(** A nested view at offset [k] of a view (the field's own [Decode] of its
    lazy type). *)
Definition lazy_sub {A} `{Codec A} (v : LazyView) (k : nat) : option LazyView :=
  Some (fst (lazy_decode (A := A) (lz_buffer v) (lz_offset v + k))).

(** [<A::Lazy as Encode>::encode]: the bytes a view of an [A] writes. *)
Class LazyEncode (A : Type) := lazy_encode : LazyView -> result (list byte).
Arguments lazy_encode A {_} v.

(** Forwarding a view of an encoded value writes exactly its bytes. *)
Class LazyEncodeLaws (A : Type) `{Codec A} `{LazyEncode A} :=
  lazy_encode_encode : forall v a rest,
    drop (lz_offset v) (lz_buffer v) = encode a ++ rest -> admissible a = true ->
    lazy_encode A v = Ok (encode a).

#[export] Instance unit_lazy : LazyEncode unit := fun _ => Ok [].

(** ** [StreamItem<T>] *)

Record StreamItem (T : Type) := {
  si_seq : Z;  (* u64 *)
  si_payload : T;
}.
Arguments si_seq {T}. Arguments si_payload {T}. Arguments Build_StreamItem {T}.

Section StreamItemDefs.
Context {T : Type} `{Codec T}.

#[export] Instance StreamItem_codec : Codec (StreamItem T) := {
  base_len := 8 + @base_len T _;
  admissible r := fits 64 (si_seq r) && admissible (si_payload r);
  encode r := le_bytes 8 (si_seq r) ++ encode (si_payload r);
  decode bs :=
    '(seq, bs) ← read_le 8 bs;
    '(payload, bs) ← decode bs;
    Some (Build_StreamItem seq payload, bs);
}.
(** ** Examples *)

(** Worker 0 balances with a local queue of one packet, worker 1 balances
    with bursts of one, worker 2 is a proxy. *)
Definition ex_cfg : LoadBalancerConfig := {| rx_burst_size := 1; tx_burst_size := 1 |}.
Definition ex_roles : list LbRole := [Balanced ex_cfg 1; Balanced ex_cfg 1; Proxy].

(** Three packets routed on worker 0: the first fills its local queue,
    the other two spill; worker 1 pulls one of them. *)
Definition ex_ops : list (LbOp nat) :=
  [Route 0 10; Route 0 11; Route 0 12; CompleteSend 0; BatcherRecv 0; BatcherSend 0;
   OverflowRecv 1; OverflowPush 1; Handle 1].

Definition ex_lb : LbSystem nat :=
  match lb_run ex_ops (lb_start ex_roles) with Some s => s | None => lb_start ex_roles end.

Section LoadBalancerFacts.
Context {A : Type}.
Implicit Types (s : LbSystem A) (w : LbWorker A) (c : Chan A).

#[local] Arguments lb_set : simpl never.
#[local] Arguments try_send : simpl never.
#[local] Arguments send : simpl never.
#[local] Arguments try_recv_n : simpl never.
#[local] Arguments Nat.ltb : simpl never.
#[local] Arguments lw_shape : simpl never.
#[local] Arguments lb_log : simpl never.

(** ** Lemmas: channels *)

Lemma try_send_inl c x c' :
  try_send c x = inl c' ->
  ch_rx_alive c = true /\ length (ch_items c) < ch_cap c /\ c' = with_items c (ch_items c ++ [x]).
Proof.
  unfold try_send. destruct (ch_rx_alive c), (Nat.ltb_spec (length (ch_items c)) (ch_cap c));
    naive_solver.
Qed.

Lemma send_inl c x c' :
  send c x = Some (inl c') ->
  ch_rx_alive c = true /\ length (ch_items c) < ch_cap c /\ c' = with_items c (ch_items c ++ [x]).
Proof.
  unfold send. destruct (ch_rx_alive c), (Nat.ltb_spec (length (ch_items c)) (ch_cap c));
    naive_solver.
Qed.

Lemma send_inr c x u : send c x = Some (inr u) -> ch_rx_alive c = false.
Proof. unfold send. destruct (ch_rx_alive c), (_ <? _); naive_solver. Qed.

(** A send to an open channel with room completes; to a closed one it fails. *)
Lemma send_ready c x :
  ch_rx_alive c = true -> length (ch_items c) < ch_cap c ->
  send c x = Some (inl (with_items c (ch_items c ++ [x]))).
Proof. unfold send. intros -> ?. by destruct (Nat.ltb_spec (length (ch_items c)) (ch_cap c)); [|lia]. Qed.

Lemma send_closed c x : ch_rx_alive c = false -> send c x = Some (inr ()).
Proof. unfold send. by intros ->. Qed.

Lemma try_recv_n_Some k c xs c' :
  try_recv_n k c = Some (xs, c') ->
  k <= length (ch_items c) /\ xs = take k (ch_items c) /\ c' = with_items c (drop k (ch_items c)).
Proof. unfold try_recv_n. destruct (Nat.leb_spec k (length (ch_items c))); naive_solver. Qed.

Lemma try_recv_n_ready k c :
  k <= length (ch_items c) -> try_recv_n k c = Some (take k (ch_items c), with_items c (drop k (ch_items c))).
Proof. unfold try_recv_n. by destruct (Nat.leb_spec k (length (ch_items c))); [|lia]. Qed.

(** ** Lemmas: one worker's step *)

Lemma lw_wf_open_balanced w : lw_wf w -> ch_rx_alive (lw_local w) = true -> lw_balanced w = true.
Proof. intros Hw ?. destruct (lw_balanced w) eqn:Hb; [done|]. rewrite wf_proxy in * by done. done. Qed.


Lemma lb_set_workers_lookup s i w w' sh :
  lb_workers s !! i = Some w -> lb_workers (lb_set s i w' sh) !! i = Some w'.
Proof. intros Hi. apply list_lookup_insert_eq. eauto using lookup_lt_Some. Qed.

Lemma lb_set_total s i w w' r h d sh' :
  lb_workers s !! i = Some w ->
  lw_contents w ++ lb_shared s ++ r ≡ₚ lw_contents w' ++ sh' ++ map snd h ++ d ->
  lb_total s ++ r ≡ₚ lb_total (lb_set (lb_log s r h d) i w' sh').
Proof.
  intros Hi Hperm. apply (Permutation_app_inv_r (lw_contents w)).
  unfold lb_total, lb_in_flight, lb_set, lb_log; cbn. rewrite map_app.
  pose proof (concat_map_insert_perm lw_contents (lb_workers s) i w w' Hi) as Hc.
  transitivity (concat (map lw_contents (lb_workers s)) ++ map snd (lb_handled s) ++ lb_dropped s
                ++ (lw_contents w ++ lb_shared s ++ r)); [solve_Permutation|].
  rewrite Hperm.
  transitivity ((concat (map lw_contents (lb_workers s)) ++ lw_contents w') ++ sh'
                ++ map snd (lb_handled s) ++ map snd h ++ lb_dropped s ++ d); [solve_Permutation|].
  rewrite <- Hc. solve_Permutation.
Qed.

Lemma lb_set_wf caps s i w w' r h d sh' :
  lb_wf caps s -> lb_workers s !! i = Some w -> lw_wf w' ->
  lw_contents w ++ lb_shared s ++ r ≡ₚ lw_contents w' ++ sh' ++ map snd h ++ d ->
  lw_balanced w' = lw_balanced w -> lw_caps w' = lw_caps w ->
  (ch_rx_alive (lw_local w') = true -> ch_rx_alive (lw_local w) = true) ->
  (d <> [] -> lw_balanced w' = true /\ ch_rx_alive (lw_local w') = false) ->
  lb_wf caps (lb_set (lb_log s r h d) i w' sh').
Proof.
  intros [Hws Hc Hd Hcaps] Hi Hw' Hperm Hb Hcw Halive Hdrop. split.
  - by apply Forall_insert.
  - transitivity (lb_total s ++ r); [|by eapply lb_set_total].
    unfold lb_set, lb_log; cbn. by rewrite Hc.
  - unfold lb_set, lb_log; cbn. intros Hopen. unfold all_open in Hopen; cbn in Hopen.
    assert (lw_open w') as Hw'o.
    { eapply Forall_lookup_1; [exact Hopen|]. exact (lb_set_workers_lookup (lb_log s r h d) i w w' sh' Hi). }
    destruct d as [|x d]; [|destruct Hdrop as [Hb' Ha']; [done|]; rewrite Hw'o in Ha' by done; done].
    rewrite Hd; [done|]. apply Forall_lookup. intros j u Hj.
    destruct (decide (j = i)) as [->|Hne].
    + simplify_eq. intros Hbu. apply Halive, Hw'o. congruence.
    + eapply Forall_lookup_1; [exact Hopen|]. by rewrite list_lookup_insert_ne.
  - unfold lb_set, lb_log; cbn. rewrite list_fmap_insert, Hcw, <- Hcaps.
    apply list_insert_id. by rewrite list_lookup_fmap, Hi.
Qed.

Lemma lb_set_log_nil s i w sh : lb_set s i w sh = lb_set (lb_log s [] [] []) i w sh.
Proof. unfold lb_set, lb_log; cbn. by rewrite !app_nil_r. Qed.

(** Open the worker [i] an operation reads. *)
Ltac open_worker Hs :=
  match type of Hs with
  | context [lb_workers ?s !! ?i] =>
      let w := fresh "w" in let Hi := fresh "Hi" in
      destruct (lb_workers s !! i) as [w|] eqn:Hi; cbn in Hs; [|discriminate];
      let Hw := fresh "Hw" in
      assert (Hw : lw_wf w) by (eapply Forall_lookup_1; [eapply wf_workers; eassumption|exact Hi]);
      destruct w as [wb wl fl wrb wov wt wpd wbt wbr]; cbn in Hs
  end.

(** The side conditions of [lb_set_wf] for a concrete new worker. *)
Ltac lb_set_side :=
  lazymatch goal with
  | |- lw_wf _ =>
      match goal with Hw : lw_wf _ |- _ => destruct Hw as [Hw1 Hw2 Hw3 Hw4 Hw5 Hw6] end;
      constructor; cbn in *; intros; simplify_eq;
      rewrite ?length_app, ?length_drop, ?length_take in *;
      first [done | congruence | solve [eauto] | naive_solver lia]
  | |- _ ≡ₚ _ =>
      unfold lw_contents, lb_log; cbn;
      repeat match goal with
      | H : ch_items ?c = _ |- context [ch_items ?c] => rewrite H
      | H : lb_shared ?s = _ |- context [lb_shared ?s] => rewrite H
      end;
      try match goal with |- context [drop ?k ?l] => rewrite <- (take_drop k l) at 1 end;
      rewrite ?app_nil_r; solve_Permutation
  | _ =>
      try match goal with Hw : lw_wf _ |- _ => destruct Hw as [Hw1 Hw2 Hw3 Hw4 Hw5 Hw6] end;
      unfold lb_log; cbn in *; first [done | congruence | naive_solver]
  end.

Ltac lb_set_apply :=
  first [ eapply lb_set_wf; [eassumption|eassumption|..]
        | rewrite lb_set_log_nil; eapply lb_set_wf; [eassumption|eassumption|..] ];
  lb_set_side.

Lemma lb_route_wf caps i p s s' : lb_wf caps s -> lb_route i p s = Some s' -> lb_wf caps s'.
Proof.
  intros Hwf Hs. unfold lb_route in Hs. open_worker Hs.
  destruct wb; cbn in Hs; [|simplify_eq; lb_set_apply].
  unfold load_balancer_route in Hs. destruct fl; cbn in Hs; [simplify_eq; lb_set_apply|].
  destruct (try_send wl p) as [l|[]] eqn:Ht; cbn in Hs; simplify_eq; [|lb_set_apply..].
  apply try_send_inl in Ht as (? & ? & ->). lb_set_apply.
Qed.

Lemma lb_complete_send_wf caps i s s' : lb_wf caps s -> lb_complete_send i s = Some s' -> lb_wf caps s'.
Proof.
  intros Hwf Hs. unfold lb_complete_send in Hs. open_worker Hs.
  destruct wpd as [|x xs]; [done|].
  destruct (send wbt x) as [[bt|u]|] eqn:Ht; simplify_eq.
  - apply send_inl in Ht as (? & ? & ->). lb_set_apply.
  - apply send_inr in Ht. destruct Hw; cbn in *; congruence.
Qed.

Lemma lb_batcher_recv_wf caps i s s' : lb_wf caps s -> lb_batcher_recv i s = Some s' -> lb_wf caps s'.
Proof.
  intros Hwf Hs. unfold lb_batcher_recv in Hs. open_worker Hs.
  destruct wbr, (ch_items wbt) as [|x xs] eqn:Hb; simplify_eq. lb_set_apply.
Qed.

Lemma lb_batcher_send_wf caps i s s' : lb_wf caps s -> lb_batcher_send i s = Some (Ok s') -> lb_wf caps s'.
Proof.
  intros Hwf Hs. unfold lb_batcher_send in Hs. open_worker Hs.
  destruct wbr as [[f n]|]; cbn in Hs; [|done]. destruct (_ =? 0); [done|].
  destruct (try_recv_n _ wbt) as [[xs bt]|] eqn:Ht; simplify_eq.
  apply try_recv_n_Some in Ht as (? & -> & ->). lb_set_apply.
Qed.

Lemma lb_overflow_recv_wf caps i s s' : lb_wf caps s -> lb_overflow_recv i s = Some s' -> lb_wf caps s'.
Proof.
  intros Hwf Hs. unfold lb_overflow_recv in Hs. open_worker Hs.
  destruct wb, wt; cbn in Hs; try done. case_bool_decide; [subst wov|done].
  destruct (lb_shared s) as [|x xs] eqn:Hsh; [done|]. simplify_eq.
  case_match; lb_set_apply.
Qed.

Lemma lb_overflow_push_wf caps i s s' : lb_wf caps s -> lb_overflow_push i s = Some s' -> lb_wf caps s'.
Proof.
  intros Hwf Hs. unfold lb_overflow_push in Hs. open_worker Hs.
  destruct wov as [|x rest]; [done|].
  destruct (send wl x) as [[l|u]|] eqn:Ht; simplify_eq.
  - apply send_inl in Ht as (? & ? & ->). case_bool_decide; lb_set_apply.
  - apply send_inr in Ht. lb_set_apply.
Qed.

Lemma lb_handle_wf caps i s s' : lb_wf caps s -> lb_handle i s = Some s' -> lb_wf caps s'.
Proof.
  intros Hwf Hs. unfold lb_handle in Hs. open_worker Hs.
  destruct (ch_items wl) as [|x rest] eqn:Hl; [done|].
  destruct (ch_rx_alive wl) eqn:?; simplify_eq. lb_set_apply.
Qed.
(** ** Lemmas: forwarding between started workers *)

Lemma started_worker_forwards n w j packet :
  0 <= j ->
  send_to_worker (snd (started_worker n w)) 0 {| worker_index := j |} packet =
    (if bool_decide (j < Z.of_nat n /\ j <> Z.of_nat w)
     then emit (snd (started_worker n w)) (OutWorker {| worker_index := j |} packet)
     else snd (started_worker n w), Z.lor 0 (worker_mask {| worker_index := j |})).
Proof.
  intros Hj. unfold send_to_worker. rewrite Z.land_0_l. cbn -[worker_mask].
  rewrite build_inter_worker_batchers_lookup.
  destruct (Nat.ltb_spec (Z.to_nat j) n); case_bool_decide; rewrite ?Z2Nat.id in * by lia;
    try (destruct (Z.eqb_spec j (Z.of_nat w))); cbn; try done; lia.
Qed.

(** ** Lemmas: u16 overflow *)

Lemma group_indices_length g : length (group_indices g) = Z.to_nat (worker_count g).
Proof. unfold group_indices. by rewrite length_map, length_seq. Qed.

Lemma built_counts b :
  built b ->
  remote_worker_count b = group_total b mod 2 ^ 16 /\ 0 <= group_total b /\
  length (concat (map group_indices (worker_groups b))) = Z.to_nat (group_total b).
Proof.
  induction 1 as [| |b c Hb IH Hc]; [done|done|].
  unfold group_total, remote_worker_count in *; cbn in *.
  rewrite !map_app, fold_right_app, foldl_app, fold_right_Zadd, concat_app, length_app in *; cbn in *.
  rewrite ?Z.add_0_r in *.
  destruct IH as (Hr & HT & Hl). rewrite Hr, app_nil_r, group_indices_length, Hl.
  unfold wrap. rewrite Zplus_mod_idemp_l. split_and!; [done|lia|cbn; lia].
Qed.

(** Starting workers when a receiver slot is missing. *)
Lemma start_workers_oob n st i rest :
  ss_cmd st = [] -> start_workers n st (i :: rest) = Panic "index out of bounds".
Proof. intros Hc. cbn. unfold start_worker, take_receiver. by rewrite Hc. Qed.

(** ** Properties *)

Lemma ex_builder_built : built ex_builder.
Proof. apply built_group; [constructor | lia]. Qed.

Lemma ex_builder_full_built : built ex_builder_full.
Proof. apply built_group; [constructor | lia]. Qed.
*****
=== What the task requires ===
In the listing above, find the line containing "unfold send. destruct (ch_rx_alive c), (Nat.ltb_spec" and the line containing "(** A send to", then repeat those two lines and everything between them exactly.

=== Response to the exercise ===
  unfold send. destruct (ch_rx_alive c), (Nat.ltb_spec (length (ch_items c)) (ch_cap c));
    naive_solver.
Qed.

Lemma send_inr c x u : send c x = Some (inr u) -> ch_rx_alive c = false.
Proof. unfold send. destruct (ch_rx_alive c), (_ <? _); naive_solver. Qed.

(** A send to an open channel with room completes; to a closed one it fails. *)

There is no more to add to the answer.